Sentimen pasar berubah setelah data ketenagakerjaan Amerika Serikat keluar jauh lebih kuat dari perkiraan. Perekonomian AS menambah 119.000 tenaga kerja pada September, jauh di atas proyeksi 50.000. Data ini membuat pelaku pasar kembali meragukan kemungkinan penurunan suku bunga Desember, dengan peluangnya kini hanya sekitar 40 persen menurut CME FedWatch.
CEO Tokocrypto, Calvin Kizana, menilai gejolak global itu ikut mempengaruhi pasar dalam negeri, terutama dari sisi volume transaksi. Namun, ia menegaskan bahwa pasar kripto Indonesia masih menunjukkan ketahanan lebih baik dibanding kondisi global.
“Volatilitas global memang berdampak ke aktivitas perdagangan di Indonesia. Tapi menariknya, walaupun nilai transaksi turun, jumlah pengguna kripto justru terus meningkat. Ini menunjukkan minat masyarakat tetap kuat meski pasar sedang cooling down,” ujar Calvin dalam risetnya, Jumat 21 November 2025.
Data Otoritas Jasa Keuangan (OJK) memperlihatkan nilai transaksi kripto di Indonesia mencapai Rp409,56 triliun sepanjang Januari–Oktober 2025, turun 13,77 persen dari Rp475 triliun pada periode yang sama tahun sebelumnya. Namun jumlah investor kripto terus bertambah, mencapai 18,61 juta pada September 2025 atau naik 3,05 persen hanya dalam satu bulan. Secara rata-rata, jumlah investor domestik bahkan tumbuh lebih dari 3 persen setiap bulan.
Tren tersebut menunjukkan bahwa investor lokal bukan mundur dari pasar, melainkan memilih strategi yang lebih hati-hati. Ini juga menggambarkan bahwa pasar domestik masih relatif stabil di tengah tekanan global.
Melihat ke depan, Calvin memproyeksikan perdagangan kripto kemungkinan memasuki fase konsolidasi hingga akhir tahun, seiring sikap tunggu dan lihat pelaku pasar global. Ia menilai kebijakan suku bunga The Fed, tensi geopolitik, aliran likuiditas, hingga masuknya dana institusional akan menjadi penentu utama arah pasar beberapa kuartal ke depan.
“Kita belum melihat tanda-tanda bahwa pasar masuk ke fase bearish struktural. Banyak indikator on-chain, adopsi pengguna, dan aktivitas pengembang masih stabil. Ini lebih mencerminkan pendinginan pasar ketimbang pembalikan tren besar,” katanya.
Calvin juga menilai kebijakan pemerintah akan menjadi penopang penting bagi pasar domestik, mulai dari aturan perpajakan, rencana bursa aset kripto tambahan, hingga edukasi publik. Menurutnya, upaya tersebut bisa memperkuat fondasi industri kripto di Indonesia.

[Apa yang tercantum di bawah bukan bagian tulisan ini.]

Lemma valid_length_le (win : Series) : (length (valid win) ≤ length win)%nat.
Proof.
  induction win as [|v win IH]; [reflexivity|].
  rewrite valid_cons. destruct (negb (PrimFloat.is_nan v)); simpl; lia.
Qed.

Lemma valid_full (win : Series) :
  length (valid win) = length win → valid win = win.
Proof.
  induction win as [|v win IH]; [reflexivity|].
  pose proof (valid_length_le win) as Hle.
  rewrite valid_cons. destruct (negb (PrimFloat.is_nan v)); simpl; intros Hlen.
  - f_equal. apply IH. lia.
  - lia.
Qed.

Lemma valid_no_nan (s : Series) :
  Forall (λ v, PrimFloat.is_nan v = false) (valid s).
Proof.
  induction s as [|v s IH]; [constructor|].
  rewrite valid_cons. destruct (PrimFloat.is_nan v) eqn:Hv; simpl; [exact IH|].
  constructor; [exact Hv | exact IH].
Qed.

Lemma valid_id (s : Series) :
  Forall (λ v, PrimFloat.is_nan v = false) s → valid s = s.
Proof.
  induction 1 as [|v s Hv _ IH]; [reflexivity|].
  rewrite valid_cons, Hv, IH. reflexivity.
Qed.

(** A missing value in a window is one observation less. *)
Lemma valid_missing (win : Series) (v : float) :
  v ∈ win → PrimFloat.is_nan v = true →
  (length (valid win) < length win)%nat.
Proof.
  intros Hin Hnan. induction Hin as [v win | v u win Hin IH].
  - rewrite valid_cons, Hnan. simpl.
    pose proof (valid_length_le win). lia.
  - specialize (IH Hnan). rewrite valid_cons.
    destruct (negb (PrimFloat.is_nan u)); simpl; lia.
Qed.

Lemma observations_short (w : nat) (s : Series) (t : nat) :
  (t + 1 < w)%nat → (length (valid (window_of w s t)) < w)%nat.
Proof.
  intros Hw. pose proof (valid_length_le (window_of w s t)).
  pose proof (window_of_length_le w s t). lia.
Qed.

Lemma observations_missing (w : nat) (s : Series) (t i : nat) (v : float) :
  (t + 1 - w ≤ i ≤ t)%nat → s !! i = Some v → PrimFloat.is_nan v = true →
  (length (valid (window_of w s t)) < w)%nat.
Proof.
  intros Hi Hv Hnan.
  assert (Hin : v ∈ window_of w s t).
  { eapply list_elem_of_lookup_2. rewrite window_of_lookup by exact Hi. exact Hv. }
  pose proof (valid_missing _ _ Hin Hnan).
  pose proof (window_of_length_le w s t). lia.
Qed.


(** *** The window functions *)

Lemma prep_values_length (s : Series) : length (prep_values s) = length s.
Proof. unfold prep_values. apply length_fmap. Qed.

Memasuki 2026, pasar berpotensi bergerak lebih jelas. Skenario penguatan dapat terjadi bila lingkungan makro global membaik: suku bunga menurun, selera risiko kembali naik, dan likuiditas baru masuk ke pasar. Siklus empat tahunan (post-halving) Bitcoin yang secara historis sering memicu penguatan, juga bisa ikut memberi dorongan.

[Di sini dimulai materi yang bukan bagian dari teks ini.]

(** * gpl.core: PubMed querying, response parsing and record assembly

    A shallow embedding of [src/gpl/core.py] (class [PubMedSearcher]) and
    the properties of its query builder, response parser, date
    normaliser, e-mail selector and of the two remote operations.

    Conventions of the embedding:
    - a Python [str] is a [string]: a character is one value of [ascii]
      and stands for the code point of the same number, from 0 to 255;
      [str.isdigit], [str.strip], [str.capitalize] and the regular
      expression class [\d] are Python's on these code points. The only
      results that leave them are the title cases of the micro sign and
      of the y with diaeresis (see [PyStr.to_title]);
    - a [dict] with string values is a [gmap string string]; a [dict]
      with a fixed set of keys is a record whose fields are options
      ([None] is an absent key, so [d.get(k, v)] is [default v]);
    - the regular expressions of the source are terms of [Re.regex], run
      by a backtracking matcher with the priorities of Python's [re];
    - the network is a function from the history of events and the
      request to its outcome; every effect is logged in a trace. *)

From Stdlib Require Import Ascii String ZArith QArith Lia.
From stdpp Require Import base option list gmap strings pretty.

Local Open Scope stdpp_scope.

(** ** Python strings *)

Module PyStr.

Definition code (c : ascii) : N := N_of_ascii c.

Definition between (lo hi : N) (c : ascii) : bool :=
  ((lo <=? code c) && (code c <=? hi))%N.

(** A decimal digit, the class [\d] of the regular expressions: among
    the code points below 256 these are the ten digits 0 to 9. *)
Definition digit (c : ascii) : bool := between 48 57 c.

(** [c.isdigit()] for one character: a decimal digit, or one of the
    superscript digits two, three (178, 179) and one (185). *)
Definition digit_like (c : ascii) : bool :=
  digit c || between 178 179 c || between 185 185 c.

(** The letters whose other case is a code point below 256: A to Z and
    a to z, and the letters from 192 to 222 and from 224 to 254, without
    the multiplication sign (215) and the division sign (247). *)
Definition upper_case (c : ascii) : bool :=
  between 65 90 c || between 192 214 c || between 216 222 c.
Definition lower_case (c : ascii) : bool :=
  between 97 122 c || between 224 246 c || between 248 254 c.

(** [c.isspace()], the characters that [str.strip] removes: TAB, LF, VT,
    FF, CR, FS, GS, RS, US and the blank, the next-line control (133)
    and the no-break space (160). *)
Definition space (c : ascii) : bool :=
  between 9 13 c || between 28 32 c || between 133 133 c || between 160 160 c.

Definition to_upper (c : ascii) : ascii :=
  if lower_case c then ascii_of_N (code c - 32) else c.

(** [c.lower()]. *)
Definition to_lower (c : ascii) : ascii :=
  if upper_case c then ascii_of_N (code c + 32) else c.

(** The title case of one character, which [str.capitalize] gives to the
    first character of a string (Python 3.8 and later): the upper-case
    letter, and "Ss" for the sharp s (223). The title cases of the micro
    sign (181) and of the y with diaeresis (255) are U+039C and U+0178,
    which no character stands for: these two characters are left as they
    are, and the rule on the capitalisation of a text is stated for the
    texts that start with another character. *)
Definition to_title (c : ascii) : string :=
  if between 223 223 c then "Ss" else String (to_upper c) "".

Fixpoint smap (f : ascii -> ascii) (s : string) : string :=
  match s with
  | "" => ""
  | String c s' => String (f c) (smap f s')
  end.

Fixpoint all (p : ascii -> bool) (s : string) : bool :=
  match s with
  | "" => true
  | String c s' => p c && all p s'
  end.

(** [bool(s)]: a string is true when it is not empty. *)
Definition truthy (s : string) : bool :=
  match s with "" => false | _ => true end.

(** [s.isdigit()]: at least one character, and only digits. *)
Definition isdigit (s : string) : bool := truthy s && all digit_like s.

(** One decimal digit or more: the texts that [\d+] matches. *)
Definition decimal (s : string) : bool := truthy s && all digit s.

(** [s.capitalize()]: the first character in title case, the others in
    lower case. *)
Definition capitalize (s : string) : string :=
  match s with
  | "" => ""
  | String c s' => to_title c +:+ smap to_lower s'
  end.

(** [s[:n]]. *)
Definition slice_to (n : nat) (s : string) : string := String.substring 0 n s.

Fixpoint lstrip (s : string) : string :=
  match s with
  | "" => ""
  | String c s' => if space c then lstrip s' else s
  end.

(** [rstrip] keeps a character when it is not a space or when something
    is kept after it. *)
Fixpoint rstrip (s : string) : string :=
  match s with
  | "" => ""
  | String c s' =>
      match rstrip s' with
      | "" => if space c then "" else String c ""
      | t => String c t
      end
  end.

(** [s.strip()]. *)
Definition strip (s : string) : string := rstrip (lstrip s).

(** [s.startswith(p)], returning the rest of [s]. *)
Fixpoint strip_prefix (p s : string) : option string :=
  match p with
  | "" => Some s
  | String c p' =>
      match s with
      | "" => None
      | String d s' => if Ascii.eqb c d then strip_prefix p' s' else None
      end
  end.

(** [sub in s] for two strings. *)
Fixpoint contains (sub s : string) : bool :=
  match strip_prefix sub s with
  | Some _ => true
  | None => match s with "" => false | String _ s' => contains sub s' end
  end.

(** [sep.join(l)]. *)
Definition join (sep : string) (l : list string) : string := String.concat sep l.

(** The characters of a string, as [for c in s] yields them. *)
Fixpoint chars (s : string) : list string :=
  match s with
  | "" => []
  | String c s' => String c "" :: chars s'
  end.

(** The double quote, as a one-character string. *)
Definition dquote : string := String (ascii_of_N 34) "".

End PyStr.

(** ** Regular expressions *)

Module Re.

(** Character sets of the patterns of the source. *)
Inductive charset :=
| Dot                                  (* [.] under [re.DOTALL] *)
| Digit                                (* [\d] *)
| NoneOf (cs : string)                 (* [[^cs]] *)
| OneOf (ranges : list (ascii * ascii)) (cs : string). (* [[a-z...cs]] *)

Fixpoint elem (c : ascii) (cs : string) : bool :=
  match cs with
  | "" => false
  | String d cs' => Ascii.eqb c d || elem c cs'
  end.

Definition in_range (c : ascii) (r : ascii * ascii) : bool :=
  PyStr.between (PyStr.code r.1) (PyStr.code r.2) c.

Definition charset_mem (cs : charset) (c : ascii) : bool :=
  match cs with
  | Dot => true
  | Digit => PyStr.digit c
  | NoneOf l => negb (elem c l)
  | OneOf rs l => existsb (in_range c) rs || elem c l
  end.

(** The fragment of the syntax of [re] that the source uses: literal
    text, a repeated character set ([*], [+], [{n}], [{n,}], greedy or
    lazy), concatenation, a numbered capturing group and an optional
    non-capturing group [(?:r)?]. *)
Inductive regex :=
| Lit (s : string)
| Rep (cs : charset) (lo : nat) (hi : option nat) (greedy : bool)
| Cat (r1 r2 : regex)
| Group (i : nat) (r : regex)
| Opt (r : regex).

Definition star (cs : charset) : regex := Rep cs 0 None true.
Definition plus (cs : charset) : regex := Rep cs 1 None true.
Definition star_lazy (cs : charset) : regex := Rep cs 0 None false.
Definition exactly (n : nat) (cs : charset) : regex := Rep cs n (Some n) true.
Definition at_least (n : nat) (cs : charset) : regex := Rep cs n None true.

(** The groups of a match: number to captured text. *)
Definition groups := gmap nat string.

(** [m.group(i)]; a group that did not take part reads as [None]. *)
Definition group (g : groups) (i : nat) : option string := g !! i.

(** The text between the start of [s] and the start of its suffix [s']. *)
Definition consumed (s s' : string) : string :=
  String.substring 0 (String.length s - String.length s') s.

Section Matcher.
Context {A : Type}.

(** Greedy repetition: take a character when possible, and give it
    back when the rest of the pattern fails. *)
Fixpoint rep_greedy (cs : charset) (lo : nat) (hi : option nat)
    (s : string) (k : string -> option A) : option A :=
  let stop := match lo with 0 => k s | S _ => None end in
  match hi with
  | Some 0 => stop
  | _ =>
      match s with
      | String c s' =>
          if charset_mem cs c then
            match rep_greedy cs (pred lo) (pred <$> hi) s' k with
            | Some x => Some x
            | None => stop
            end
          else stop
      | "" => stop
      end
  end.

(** Lazy repetition: try the rest of the pattern first. *)
Fixpoint rep_lazy (cs : charset) (lo : nat) (hi : option nat)
    (s : string) (k : string -> option A) : option A :=
  let more :=
    match hi with
    | Some 0 => None
    | _ =>
        match s with
        | String c s' =>
            if charset_mem cs c
            then rep_lazy cs (pred lo) (pred <$> hi) s' k
            else None
        | "" => None
        end
    end in
  match lo with
  | 0 => match k s with Some x => Some x | None => more end
  | S _ => more
  end.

Meski begitu, risiko tetap perlu diwaspadai. Jika tekanan makro berlanjut, pasar mungkin bergerak sideways lebih lama dengan kecenderungan bearish.
“Investor perlu tetap waspada dan memahami risikonya. Tapi kami melihat minat masyarakat Indonesia terus tumbuh. Ini sinyal positif bahwa ekosistem kripto semakin matang dan siap naik kelas dalam jangka panjang,” ujar Calvin mengakhiri.